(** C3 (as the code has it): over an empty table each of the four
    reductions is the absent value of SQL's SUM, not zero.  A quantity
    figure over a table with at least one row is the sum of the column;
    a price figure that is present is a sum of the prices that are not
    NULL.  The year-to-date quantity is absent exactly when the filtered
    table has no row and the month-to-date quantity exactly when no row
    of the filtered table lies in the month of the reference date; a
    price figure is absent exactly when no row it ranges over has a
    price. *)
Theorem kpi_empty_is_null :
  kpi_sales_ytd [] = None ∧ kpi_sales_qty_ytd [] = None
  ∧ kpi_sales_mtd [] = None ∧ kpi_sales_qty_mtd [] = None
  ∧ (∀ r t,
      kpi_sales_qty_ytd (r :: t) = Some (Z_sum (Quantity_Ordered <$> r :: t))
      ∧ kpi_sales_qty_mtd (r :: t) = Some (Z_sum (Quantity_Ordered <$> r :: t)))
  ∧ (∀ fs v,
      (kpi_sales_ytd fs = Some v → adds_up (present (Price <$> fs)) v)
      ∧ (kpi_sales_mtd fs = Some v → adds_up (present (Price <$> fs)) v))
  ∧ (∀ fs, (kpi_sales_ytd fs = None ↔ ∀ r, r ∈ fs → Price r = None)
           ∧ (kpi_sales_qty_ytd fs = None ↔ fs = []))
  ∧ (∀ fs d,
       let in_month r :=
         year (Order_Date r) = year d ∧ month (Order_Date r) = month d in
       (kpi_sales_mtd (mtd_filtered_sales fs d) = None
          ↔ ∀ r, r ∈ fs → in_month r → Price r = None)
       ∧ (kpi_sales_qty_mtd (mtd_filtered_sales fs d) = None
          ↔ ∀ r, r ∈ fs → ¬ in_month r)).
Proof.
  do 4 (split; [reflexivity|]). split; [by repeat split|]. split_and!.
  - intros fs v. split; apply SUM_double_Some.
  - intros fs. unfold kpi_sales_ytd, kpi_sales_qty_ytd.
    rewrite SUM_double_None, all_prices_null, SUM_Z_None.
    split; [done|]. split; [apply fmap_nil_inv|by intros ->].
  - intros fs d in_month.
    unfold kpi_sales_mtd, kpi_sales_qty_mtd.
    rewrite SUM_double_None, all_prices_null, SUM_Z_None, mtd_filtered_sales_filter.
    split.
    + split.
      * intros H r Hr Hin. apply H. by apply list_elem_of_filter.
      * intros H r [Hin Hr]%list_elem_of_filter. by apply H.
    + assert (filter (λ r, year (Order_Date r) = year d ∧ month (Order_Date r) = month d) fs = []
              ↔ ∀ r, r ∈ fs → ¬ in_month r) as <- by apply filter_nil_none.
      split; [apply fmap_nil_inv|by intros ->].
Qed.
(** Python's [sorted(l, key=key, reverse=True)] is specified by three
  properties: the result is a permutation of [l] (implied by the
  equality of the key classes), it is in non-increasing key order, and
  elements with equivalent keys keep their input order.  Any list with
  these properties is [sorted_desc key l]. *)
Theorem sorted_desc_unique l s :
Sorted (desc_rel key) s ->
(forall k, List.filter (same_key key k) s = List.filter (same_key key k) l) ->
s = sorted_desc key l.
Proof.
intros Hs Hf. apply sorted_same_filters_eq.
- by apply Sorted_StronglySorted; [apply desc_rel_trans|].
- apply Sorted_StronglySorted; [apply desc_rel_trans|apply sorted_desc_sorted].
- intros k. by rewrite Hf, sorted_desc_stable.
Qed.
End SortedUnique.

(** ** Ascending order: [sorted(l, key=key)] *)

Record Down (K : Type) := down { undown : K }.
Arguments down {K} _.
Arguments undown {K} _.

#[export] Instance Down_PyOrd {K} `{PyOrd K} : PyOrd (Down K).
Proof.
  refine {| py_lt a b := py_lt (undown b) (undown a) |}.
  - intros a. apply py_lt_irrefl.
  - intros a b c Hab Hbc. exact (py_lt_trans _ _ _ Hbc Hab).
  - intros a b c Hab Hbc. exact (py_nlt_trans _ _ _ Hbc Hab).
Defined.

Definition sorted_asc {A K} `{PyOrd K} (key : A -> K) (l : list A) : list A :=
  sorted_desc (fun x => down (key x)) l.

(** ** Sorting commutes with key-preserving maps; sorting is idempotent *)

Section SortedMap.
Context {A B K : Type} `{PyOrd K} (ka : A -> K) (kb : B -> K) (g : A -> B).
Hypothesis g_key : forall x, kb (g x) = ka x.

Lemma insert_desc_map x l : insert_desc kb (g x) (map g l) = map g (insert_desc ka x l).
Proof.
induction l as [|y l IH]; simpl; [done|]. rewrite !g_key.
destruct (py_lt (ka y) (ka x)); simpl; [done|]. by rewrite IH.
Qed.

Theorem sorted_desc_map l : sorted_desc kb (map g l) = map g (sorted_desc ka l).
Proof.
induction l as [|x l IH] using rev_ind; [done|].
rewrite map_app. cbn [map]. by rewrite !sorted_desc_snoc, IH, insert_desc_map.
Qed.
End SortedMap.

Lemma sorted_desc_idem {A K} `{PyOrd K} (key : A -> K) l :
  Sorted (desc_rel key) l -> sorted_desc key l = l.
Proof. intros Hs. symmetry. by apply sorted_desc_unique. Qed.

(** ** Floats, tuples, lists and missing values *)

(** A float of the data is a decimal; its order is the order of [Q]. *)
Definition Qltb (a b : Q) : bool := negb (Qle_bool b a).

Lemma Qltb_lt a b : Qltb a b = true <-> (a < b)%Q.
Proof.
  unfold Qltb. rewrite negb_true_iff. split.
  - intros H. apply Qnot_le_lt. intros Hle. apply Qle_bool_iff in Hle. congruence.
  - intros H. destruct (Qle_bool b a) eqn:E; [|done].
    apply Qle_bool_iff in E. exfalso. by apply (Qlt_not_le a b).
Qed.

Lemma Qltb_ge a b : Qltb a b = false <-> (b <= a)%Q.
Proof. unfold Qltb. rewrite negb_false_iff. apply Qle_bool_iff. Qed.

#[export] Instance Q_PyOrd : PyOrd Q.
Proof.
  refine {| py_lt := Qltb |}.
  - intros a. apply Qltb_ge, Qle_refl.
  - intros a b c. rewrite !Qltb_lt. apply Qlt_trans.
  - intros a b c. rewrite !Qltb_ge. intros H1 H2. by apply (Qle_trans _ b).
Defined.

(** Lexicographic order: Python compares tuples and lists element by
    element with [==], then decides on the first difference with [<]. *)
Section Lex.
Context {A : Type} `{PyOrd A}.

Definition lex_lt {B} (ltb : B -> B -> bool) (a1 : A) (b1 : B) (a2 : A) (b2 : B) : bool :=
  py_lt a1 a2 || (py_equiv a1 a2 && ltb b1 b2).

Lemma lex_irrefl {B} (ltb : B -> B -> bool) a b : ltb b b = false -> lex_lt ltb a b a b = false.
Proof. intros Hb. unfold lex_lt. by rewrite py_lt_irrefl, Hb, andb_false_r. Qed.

______

■ **EXERCISE**
Start at the first line of the material and transcribe each line exactly, stopping once the line containing "r) = month d in" has been written.

■ **EXERCISE OUTPUT**
(** C3 (as the code has it): over an empty table each of the four
    reductions is the absent value of SQL's SUM, not zero.  A quantity
    figure over a table with at least one row is the sum of the column;
    a price figure that is present is a sum of the prices that are not
    NULL.  The year-to-date quantity is absent exactly when the filtered
    table has no row and the month-to-date quantity exactly when no row
    of the filtered table lies in the month of the reference date; a
    price figure is absent exactly when no row it ranges over has a
    price. *)
Theorem kpi_empty_is_null :
  kpi_sales_ytd [] = None ∧ kpi_sales_qty_ytd [] = None
  ∧ kpi_sales_mtd [] = None ∧ kpi_sales_qty_mtd [] = None
  ∧ (∀ r t,
      kpi_sales_qty_ytd (r :: t) = Some (Z_sum (Quantity_Ordered <$> r :: t))
      ∧ kpi_sales_qty_mtd (r :: t) = Some (Z_sum (Quantity_Ordered <$> r :: t)))
  ∧ (∀ fs v,
      (kpi_sales_ytd fs = Some v → adds_up (present (Price <$> fs)) v)
      ∧ (kpi_sales_mtd fs = Some v → adds_up (present (Price <$> fs)) v))
  ∧ (∀ fs, (kpi_sales_ytd fs = None ↔ ∀ r, r ∈ fs → Price r = None)
           ∧ (kpi_sales_qty_ytd fs = None ↔ fs = []))
  ∧ (∀ fs d,
       let in_month r :=
         year (Order_Date r) = year d ∧ month (Order_Date r) = month d in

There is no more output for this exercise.